## EXERCISE
Filter the entries and keep only the lines where the string "whether" appears.

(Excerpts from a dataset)
(* ===== verification/Endpoint.v ===== *)
(** * Authorities of raw connections ([aap-types/src/proxy.rs])

    [ConnectAuthority]: an explicit [host:port], and the standard library's textual
    addresses it is read with. *)
From stdpp Require Import pretty.
From S2P Require Import Prelude Protocol Address Profile.

(** ** Textual addresses: [std::net::parser] and [Display] *)

(** [Parser::read_number]: at most [width] digits, no leading zero if [strict], below
    [bound]; the value and what is left. *)
Fixpoint read_digits (digit : byte -> option Z) (radix : Z) (l : list byte) (n count : Z) : Z * Z * list byte :=
  match l with
  | [] => (n, count, [])
  | b :: rest =>
      match digit b with
      | Some d => read_digits digit radix rest (n * radix + d) (count + 1)
      | None => (n, count, l)
      end
  end.
Definition read_number (digit : byte -> option Z) (radix width bound : Z) (strict : bool) (l : list byte)
    : option (Z * list byte) :=
  let '(n, count, rest) := read_digits digit radix l 0 0 in
  if (count =? 0) || (width <? count) || (bound <=? n)
     || (strict && bool_decide (head l = Some "0"%char) && (1 <? count))
  then None else Some (n, rest).
Definition to_digit10 (b : byte) : option Z := if is_ascii_digit b then Some (byte_val b - 48) else None.
Definition read_char (c : byte) (l : list byte) : option (list byte) :=
  match l with b :: rest => if bool_decide (b = c) then Some rest else None | [] => None end.

(** [Parser::read_ipv4_addr]. *)
Definition read_octet : list byte -> option (Z * list byte) := read_number to_digit10 10 3 256 true.
Definition read_ipv4 (l : list byte) : option ((Z * Z * Z * Z) * list byte) :=
  '(a, l) ← read_octet l; l ← read_char "." l;
  '(b, l) ← read_octet l; l ← read_char "." l;
  '(c, l) ← read_octet l; l ← read_char "." l;
  '(d, l) ← read_octet l;
  Some ((a, b, c, d), l).

(** [Parser::read_ipv6_addr] (the groups): [first] is whether no separator is due,
    [n] the groups left; the groups, whether they end in an IPv4 address. *)
Fixpoint read_groups (n : nat) (first : bool) (l : list byte) : list Z * bool * list byte :=
  match n with
  | O => ([], false, l)
  | S n' =>
      let due := if first then Some l else read_char ":" l in
      match (if (n' =? 0)%nat then None else l ← due; read_ipv4 l) with
      | Some ((a, b, c, d), rest) => ([a * 256 + b; c * 256 + d], true, rest)
      | None =>
          match (l ← due; read_number to_digit16 16 4 65536 false l) with
          | Some (g, rest) => let '(gs, v4, rest) := read_groups n' false rest in (g :: gs, v4, rest)
          | None => ([], false, l)
          end
      end
  end.
Definition segments (gs : list Z) : option IpAddr :=
  match gs with
  | [a; b; c; d; e; f; g; h] => Some (V6 a b c d e f g h)
  | _ => None
  end.
(** [Parser::read_ipv6_addr]. *)
Definition read_ipv6 (l : list byte) : option (IpAddr * list byte) :=
  let '(hs, v4, l) := read_groups 8 true l in
  if (length hs =? 8)%nat then ip ← segments hs; Some (ip, l)
  else if v4 then None
  else
    l ← read_char ":" l; l ← read_char ":" l;
    let '(ts, _, l) := read_groups (7 - length hs) true l in
    ip ← segments (hs ++ replicate (8 - length hs - length ts) 0 ++ ts);
    Some (ip, l).

(** [Parser::parse_with]: the whole text. *)
Definition whole {A} (r : option (A * list byte)) : option A :=
  match r with Some (x, []) => Some x | _ => None end.
(** [Ipv4Addr::from_str], [Ipv6Addr::from_str], [IpAddr::from_str]. *)
Definition Ipv4_parse (s : string) : option IpAddr :=
  if 15 <? slen s then None else '(a, b, c, d) ← whole (read_ipv4 (as_bytes s)); Some (V4 a b c d).
Definition Ipv6_parse (s : string) : option IpAddr := whole (read_ipv6 (as_bytes s)).
Definition IpAddr_parse (s : string) : option IpAddr :=
  match whole (read_ipv4 (as_bytes s)) with
  | Some (a, b, c, d) => Some (V4 a b c d)
  | None => Ipv6_parse s
  end.

(** [Display] of integers: decimal, and [{:x}]. *)
Definition decimal (z : Z) : string := pretty z.
Definition hex_symbol (z : Z) : byte := nth (Z.to_nat z) (as_bytes "0123456789abcdef") "0"%char.
Definition hex_text (z : Z) : string :=
  let ds := map hex_symbol [z / 4096; z / 256 mod 16; z / 16 mod 16; z mod 16] in
  from_bytes (if z <? 16 then drop 3 ds else if z <? 256 then drop 2 ds else if z <? 4096 then drop 1 ds else ds).

(** [Display for Ipv6Addr]: the first longest run of zeros, of two or more. *)
Fixpoint zero_run (gs : list Z) : nat :=
  match gs with g :: gs => if g =? 0 then S (zero_run gs) else 0%nat | [] => 0%nat end.
Fixpoint longest_zeros (i : nat) (gs : list Z) : nat * nat :=
  match gs with
  | [] => (0, 0)%nat
  | _ :: rest =>
      let here := zero_run gs in
      let (start, n) := longest_zeros (S i) rest in
      if (n <=? here)%nat then (i, here) else (start, n)
  end.
Fixpoint colon_separated (gs : list Z) : string :=
  match gs with
  | [] => EmptyString
  | [g] => hex_text g
  | g :: gs => hex_text g +:+ ":" +:+ colon_separated gs
  end.
Definition dotted (a b c d : Z) : string :=
  decimal a +:+ "." +:+ decimal b +:+ "." +:+ decimal c +:+ "." +:+ decimal d.
Definition IpAddr_to_string (ip : IpAddr) : string :=
  match ip with
  | V4 a b c d => dotted a b c d
  | V6 a b c d e f g h =>
      if bool_decide ([a; b; c; d; e; f] = [0; 0; 0; 0; 0; 65535])
      then "::ffff:" +:+ dotted (g / 256) (g mod 256) (h / 256) (h mod 256)
      else
        let gs := [a; b; c; d; e; f; g; h] in
        let (start, n) := longest_zeros 0 gs in
        if (1 <? n)%nat
        then colon_separated (take start gs) +:+ "::" +:+ colon_separated (drop (start + n) gs)
        else colon_separated gs
  end.

(** [u16::from_str]. *)
Definition u16_parse (s : string) : option Z :=
  let l := as_bytes s in
  let l := match l with b :: (_ :: _) as r => if bool_decide (b = "+"%char) then drop 1 l else l | _ => l end in
  n ← whole (Some (read_digits to_digit10 10 l 0 0));
  if (n.2 =? 0) || (65535 <? n.1) then None else Some n.1.

(** ** ConnectAuthority *)

(** `aap-types/src/proxy.rs:6-9`, `ConnectAuthority` *)
Record ConnectAuthority := mkConnect { connect_host : string; connect_port : Z }.

(** [str.rsplit_once(c)], [str.split(c)]. *)
Fixpoint rsplit_once (c : byte) (l : list byte) : option (list byte * list byte) :=
  match l with
  | [] => None
  | b :: rest =>
      match rsplit_once c rest with
      | Some (x, y) => Some (b :: x, y)
      | None => if bool_decide (b = c) then Some ([], rest) else None
      end
  end.
Fixpoint split (c : byte) (l : list byte) : list (list byte) :=
  match l with
  | [] => [[]]
  | b :: rest =>
      if bool_decide (b = c) then [] :: split c rest
      else match split c rest with x :: xs => (b :: x) :: xs | [] => [[b]] end
  end.

(** `aap-types/src/proxy.rs:32-49`, `ConnectAuthority::parse` (a host name) *)
Definition bad_label (l : list byte) : bool :=
  bool_decide (l = []) || (63 <? len l)
  || bool_decide (head l = Some "-"%char) || bool_decide (last l = Some "-"%char)
  || negb (forallb (fun b => is_ascii_alphanumeric b || bool_decide (b = "-"%char)) l).
Definition bad_host (host : list byte) : bool :=
  bool_decide (host = []) || (253 <? len host)
  || match last (split "." host) with None => true | Some label => forallb is_ascii_digit label end
  || existsb bad_label (split "." host).

(** `aap-types/src/proxy.rs:21-51`, `ConnectAuthority::parse` (the host) *)
Definition parse_host (host : list byte) : Result string :=
  if bool_decide (head host = Some "["%char) && bool_decide (last host = Some "]"%char) then
    ip ← ok_or (Ipv6_parse (from_bytes (take (length host - 2) (drop 1 host)))) (Error_new RequestInvalid);
    Ok (IpAddr_to_string ip)
  else
    match Ipv4_parse (from_bytes host) with
    | Some ip =>
        if negb (bool_decide (IpAddr_to_string ip = from_bytes host)) then fail RequestInvalid
        else Ok (IpAddr_to_string ip)
    | None => if bad_host host then fail RequestInvalid else Ok (str_to_ascii_lowercase (from_bytes host))
    end.

(** `aap-types/src/proxy.rs:11-56`, `ConnectAuthority::parse` *)
Definition ConnectAuthority_parse (authority : string) : Result ConnectAuthority :=
  if (512 <? slen authority) || negb (str_is_ascii authority) then fail RequestInvalid
  else
    '(host, port) ← ok_or (rsplit_once ":" (as_bytes authority)) (Error_new RequestInvalid);
    parsed_port ← ok_or (u16_parse (from_bytes port)) (Error_new RequestInvalid);
    if (parsed_port =? 0) || negb (bool_decide (decimal parsed_port = from_bytes port)) then fail RequestInvalid
    else host ← parse_host host; Ok (mkConnect host parsed_port).

(** `aap-types/src/proxy.rs:73-79`, `ConnectAuthority::uri_host` *)
Definition uri_host (c : ConnectAuthority) : string :=
  if contains_char (connect_host c) ":" then "[" +:+ connect_host c +:+ "]" else connect_host c.
(** `aap-types/src/proxy.rs:63-65`, `ConnectAuthority::authority` *)
Definition authority_text (c : ConnectAuthority) : string := uri_host c +:+ ":" +:+ decimal (connect_port c).
(** `aap-types/src/proxy.rs:66-72`, `ConnectAuthority::origin` *)
Definition connect_origin (c : ConnectAuthority) : string :=
  if connect_port c =? 443 then "https://" +:+ uri_host c else "https://" +:+ authority_text c.

(** ** Checks against the tests of the source *)

Definition parsed (s : string) : option (string * Z * string * string) :=
  c ← ok (ConnectAuthority_parse s); Some (connect_host c, connect_port c, authority_text c, connect_origin c).
Example parse_name : parsed "Example.Test:443" = Some ("example.test", 443, "example.test:443", "https://example.test").
Proof. vm_compute. reflexivity. Qed.
Example parse_v4 : parsed "127.0.0.1:8443" = Some ("127.0.0.1", 8443, "127.0.0.1:8443", "https://127.0.0.1:8443").
Proof. vm_compute. reflexivity. Qed.
Example parse_v6 : parsed "[::1]:443" = Some ("::1", 443, "[::1]:443", "https://[::1]").
Proof. vm_compute. reflexivity. Qed.
Example parse_refuses : forallb (fun s => match parsed s with None => true | Some _ => false end)
  ["example.test"; "example.test:"; "example.test:0"; "example.test:0443"; "example.test:65536";
   "https://example.test:443"; "example.test:443/path"; "user@example.test:443"; "example.test.:443";
   "*.example.test:443"; "example..test:443"; "-example.test:443"; "127.1:443"; "2130706433:443";
   "[fe80::1%eth0]:443"; "::1:443"; "[::1]:+443"] = true.
Proof. vm_compute. reflexivity. Qed.
Example parse_v6_forms : map (fun s => IpAddr_to_string <$> Ipv6_parse s)
  ["1:0:0:2:0:0:0:3"; "::ffff:1.2.3.4"; "2001:DB8::"; "0:0:1:0:0:1:0:0"; "::1.2.3.4"; "1::2::3"; "1:2:3:4:5:6:7::"]
  = [Some "1:0:0:2::3"; Some "::ffff:1.2.3.4"; Some "2001:db8::"; Some "::1:0:0:1:0:0"; Some "::102:304"; None; Some "1:2:3:4:5:6:7:0"].
Proof. vm_compute. reflexivity. Qed.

## WRITTEN SOLUTION
(** [Parser::read_ipv6_addr] (the groups): [first] is whether no separator is due,
    [n] the groups left; the groups, whether they end in an IPv4 address. *)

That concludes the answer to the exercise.